The effect of prior austenite (γ) recrystallization and BN precipitation on B segregation behavior at prior austenite grain boundaries (PAGBs) was investigated by electron backscatter diffraction (EBSD) and time of flight secondary ion mass spectroscopy (TOF-SIMS). We measured changes in the BO2− signal intensity (SI) at PAGBs of 0.09C steel during isothermal holding after deforming at 850°C. The γ recrystallization started within 10 seconds of isothermal holding, and SI at recrystallized PAGBs 10 seconds after deforming was almost the same as prior to the deformation, whereas SI at non-recrystallized PAGBs showed lower values. When subjected to isothermal holding for more than 10 seconds, BN precipitation increased and SI at PAGBs decreased. This decrease in SI was attributable to the decrease in the amount of soluble B caused by BN precipitation. We also confirmed that SI at PAGBs of 70% Ni steel decreased immediately after deforming at 700°C, to levels lower than prior to the deformation. These findings indicate that the amount of segregated B at PAGBs decreases with deformation and the subsequent recovery behavior of SI depends on the recrystallization state.

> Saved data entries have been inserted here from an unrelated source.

Lemma array_items_unfold fuel values s :
  array_items (S fuel) values s =
    '(value, r) ← scan_once fuel s;
    match skip_ws r with
    | c :: r1 =>
        if c =? 93 then Ok (JList (rev (value :: values)), r1)
        else if c =? 44
        then array_items fuel (value :: values) (skip_ws r1)
        else Raise JSONDecodeError
    | [] => Raise JSONDecodeError
    end.
Proof. reflexivity. Qed.

Lemma object_items_unfold fuel pairs s :
  object_items (S fuel) pairs s =
    '(key, r) ← scanstring s;
    match skip_ws r with
    | c :: r1 =>
        if c =? 58 then
          '(value, r2) ← scan_once fuel (skip_ws r1);
          match skip_ws r2 with
          | c2 :: r3 =>
              if c2 =? 125
              then Ok (JDict (dict_of_pairs (rev ((key, value) :: pairs))), r3)
              else if c2 =? 44 then
                match skip_ws r3 with
                | q :: r4 =>
                    if q =? 34
                    then object_items fuel ((key, value) :: pairs) r4
                    else Raise JSONDecodeError
                | [] => Raise JSONDecodeError
                end
              else Raise JSONDecodeError
          | [] => Raise JSONDecodeError
          end
        else Raise JSONDecodeError
    | [] => Raise JSONDecodeError
    end.
Proof. reflexivity. Qed.

Lemma array_items_list_rest level rest more :
  Forall reads_back more → forallb json_ok more = true →
  ∀ value values fuel,
    reads_back value → json_ok value = true →
    (length (iterencode (S level) value) + length (list_rest level more)
     ≤ fuel)%nat →
    array_items fuel values
      (iterencode (S level) value ++ list_rest level more ++ rest)
    = Ok (JList (rev values ++ value :: more), rest).
Proof.
  induction more as [|next more IH];
    intros Hall Hok value values fuel Hvalue Hvok Hfuel.
  - destruct fuel as [|fuel]; [simpl in Hfuel; lia|].
    rewrite array_items_unfold, Hvalue; [|done|simpl in Hfuel; lia].
    cbn [mbind result_bind list_rest]. rewrite <- app_assoc. cbn [app].
    rewrite skip_ws_newline_indent by done. done.
  - apply Forall_cons in Hall as [Hnext Hall].
    cbn [forallb] in Hok. apply andb_true_iff in Hok as [Hnok Hok].
    cbn [list_rest] in *. rewrite !length_cons, !length_app in Hfuel.
    destruct fuel as [|fuel]; [lia|].
    rewrite array_items_unfold, Hvalue; [|done|lia].
    cbn [mbind result_bind app]. rewrite skip_ws_stop by done.
    change (44 =? 93) with false. change (44 =? 44) with true. cbv iota.
    rewrite <- !app_assoc, skip_ws_before_value.
    rewrite IH; [|done..|pose proof (length_newline_indent (S level)); lia].
    cbn [rev]. by rewrite <- app_assoc.
Qed.

Lemma dict_of_pairs_snoc pairs key value :
  dict_of_pairs (pairs ++ [(key, value)])
  = dict_set key value (dict_of_pairs pairs).
Proof. unfold dict_of_pairs. by rewrite foldl_app. Qed.

Lemma dict_set_fresh key value d :
  key ∉ d.*1 → dict_set key value d = d ++ [(key, value)].
Proof.
  induction d as [|[k v] d IH]; [done|].
  rewrite fmap_cons, not_elem_of_cons. intros [Hne Hd]. cbn [dict_set].
  simpl in Hne. destruct (decide (k = key)); [congruence|]. by rewrite IH.
Qed.

Lemma dict_of_pairs_NoDup pairs :
  NoDup (pairs.*1) → dict_of_pairs pairs = pairs.
Proof.
  induction pairs as [|[key value] pairs IH] using rev_ind; [done|].
  rewrite fmap_app, NoDup_app. intros (Hnd & Hfresh & _).
  rewrite dict_of_pairs_snoc, IH by done. apply dict_set_fresh.
  intros Hin. apply (Hfresh key Hin). simpl. apply list_elem_of_here.
Qed.

Lemma object_items_dict_rest level rest more :
  Forall (λ kv, reads_back kv.2) more →
  forallb (λ kv, let '(k, v) := kv in str_ok k && json_ok v) more = true →
  ∀ key value pairs fuel,
    reads_back value → str_ok key = true → json_ok value = true →
    (length (iterencode (S level) value) + length (dict_rest level more)
     ≤ fuel)%nat →
    object_items fuel pairs
      (escape_all key ++ 34 :: 58 :: 32 :: iterencode (S level) value
       ++ dict_rest level more ++ rest)
    = Ok (JDict (dict_of_pairs (rev pairs ++ (key, value) :: more)), rest).
Proof.
  induction more as [|[key' next] more IH];
    intros Hall Hok key value pairs fuel Hvalue Hkey Hvok Hfuel.
  - destruct fuel as [|fuel]; [simpl in Hfuel; lia|].
    rewrite object_items_unfold, scanstring_escape_all by done.
    cbn [mbind result_bind].
    rewrite skip_ws_stop by done. change (58 =? 58) with true. cbv iota.
    change (skip_ws (32 :: ?s)) with (skip_ws s). rewrite skip_ws_value.
    rewrite Hvalue; [|done|simpl in Hfuel; lia].
    cbn [mbind result_bind dict_rest]. rewrite <- app_assoc. cbn [app].
    rewrite skip_ws_newline_indent by done. done.
  - apply Forall_cons in Hall as [Hnext Hall].
    cbn [forallb] in Hok.
    apply andb_true_iff in Hok as [[Hkey' Hnok]%andb_true_iff Hok].
    cbn [dict_rest] in *. unfold encode_basestring_ascii in *.
    change (py ": ") with [58; 32] in *.
    rewrite !length_cons, !length_app in Hfuel.
    destruct fuel as [|fuel]; [lia|].
    rewrite object_items_unfold, scanstring_escape_all by done.
    cbn [mbind result_bind].
    rewrite skip_ws_stop by done. change (58 =? 58) with true. cbv iota.
    change (skip_ws (32 :: ?s)) with (skip_ws s). rewrite skip_ws_value.
    rewrite Hvalue; [|done|lia].
    cbn [mbind result_bind app]. rewrite skip_ws_stop by done.
    change (44 =? 125) with false. change (44 =? 44) with true. cbv iota.
    rewrite <- !app_assoc. cbn [app]. rewrite <- !app_assoc. cbn [app].
    rewrite skip_ws_newline_indent by done.
    change (34 =? 34) with true. cbv iota.
    rewrite <- !app_assoc.
    rewrite IH; [|done..|pose proof (length_newline_indent (S level)); lia].
    cbn [rev]. by rewrite <- app_assoc.
Qed.

Lemma scan_once_string fuel s :
  scan_once (S fuel) (34 :: s) = '(x, r) ← scanstring s; Ok (JStr x, r).
Proof. reflexivity. Qed.

Lemma scan_once_array fuel s :
  scan_once (S fuel) (91 :: s) =
    match skip_ws s with
    | c1 :: r1 =>
        if c1 =? 93 then Ok (JList [], r1) else array_items fuel [] (c1 :: r1)
    | [] => Raise JSONDecodeError
    end.
Proof. reflexivity. Qed.

Lemma scan_once_object fuel s :
  scan_once (S fuel) (123 :: s) =
    match skip_ws s with
    | c1 :: r1 =>
        if c1 =? 125 then Ok (JDict [], r1)
        else if c1 =? 34 then object_items fuel [] r1
        else Raise JSONDecodeError
    | [] => Raise JSONDecodeError
    end.
Proof. reflexivity. Qed.

Lemma iterencode_nonempty level o : (0 < length (iterencode level o))%nat.
Proof.
  destruct (iterencode_head level o) as (c & t & -> & _). simpl. lia.
Qed.

Lemma scan_once_iterencode o : reads_back o.
Proof.
  induction o as [|b|s|l IH|items IH] using json_ind;
    intros Hok level fuel rest Hfuel;
    (destruct fuel as [|fuel];
     [match type of Hfuel with
      | (length (iterencode ?l ?o) ≤ _)%nat =>
          pose proof (iterencode_nonempty l o); lia
      end|]).
  - reflexivity.
  - by destruct b.
  - cbn [iterencode json_ok] in *. unfold encode_basestring_ascii.
    rewrite <- app_comm_cons, <- app_assoc. cbn [app].
    by rewrite scan_once_string, scanstring_escape_all.
  - destruct l as [|first more]; [reflexivity|].
    apply Forall_cons in IH as [Hfirst Hmore].
    cbn [json_ok forallb] in Hok. apply andb_true_iff in Hok as [Hfok Hmok].
    rewrite iterencode_list in *.
    rewrite <- app_comm_cons, <- !app_assoc.
    rewrite scan_once_array, skip_ws_before_value.
    destruct (iterencode_head (S level) first) as (c & t & Hc & Hopen).
    rewrite Hc at 1. cbn [app].
    replace (c =? 93) with false
      by (symmetry; apply N.eqb_neq; unfold opens_value in Hopen; lia).
    change (c :: t ++ ?r) with ((c :: t) ++ r). rewrite <- Hc.
    rewrite (array_items_list_rest level rest more Hmore Hmok first []);
      [done..|].
    rewrite length_cons, !length_app in Hfuel. lia.
  - destruct items as [|[key first] more]; [reflexivity|].
    apply Forall_cons in IH as [Hfirst Hmore].
    cbn [json_ok] in Hok.
    apply andb_true_iff in Hok as [Hnd%bool_decide_eq_true Hok].
    cbn [forallb] in Hok.
    apply andb_true_iff in Hok as [[Hkey Hfok]%andb_true_iff Hmok].
    rewrite iterencode_dict in *. unfold encode_basestring_ascii in *.
    change (py ": ") with [58; 32] in *.
    rewrite <- app_comm_cons, <- !app_assoc. cbn [app].
    rewrite <- !app_assoc. cbn [app].
    rewrite scan_once_object, skip_ws_newline_indent by done.
    change (34 =? 125) with false. change (34 =? 34) with true. cbv iota.
    rewrite (object_items_dict_rest level rest more Hmore Hmok key first []);
      [|done..|].
    + cbn [rev app]. by rewrite dict_of_pairs_NoDup.
    + rewrite !length_cons, !length_app in Hfuel. simpl in Hfuel. lia.
Qed.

In addition, we measured the change in Vickers hardness (ΔHv) of 0.09C steel associated with B addition to investigate the effect of the amount of segregated B at PAGBs on the hardenability. ΔHv expressed in a linear function and increased as SI at PAGBs increased. These results suggest that the hardenability of B added steel is strongly related to segregated B at PAGBs.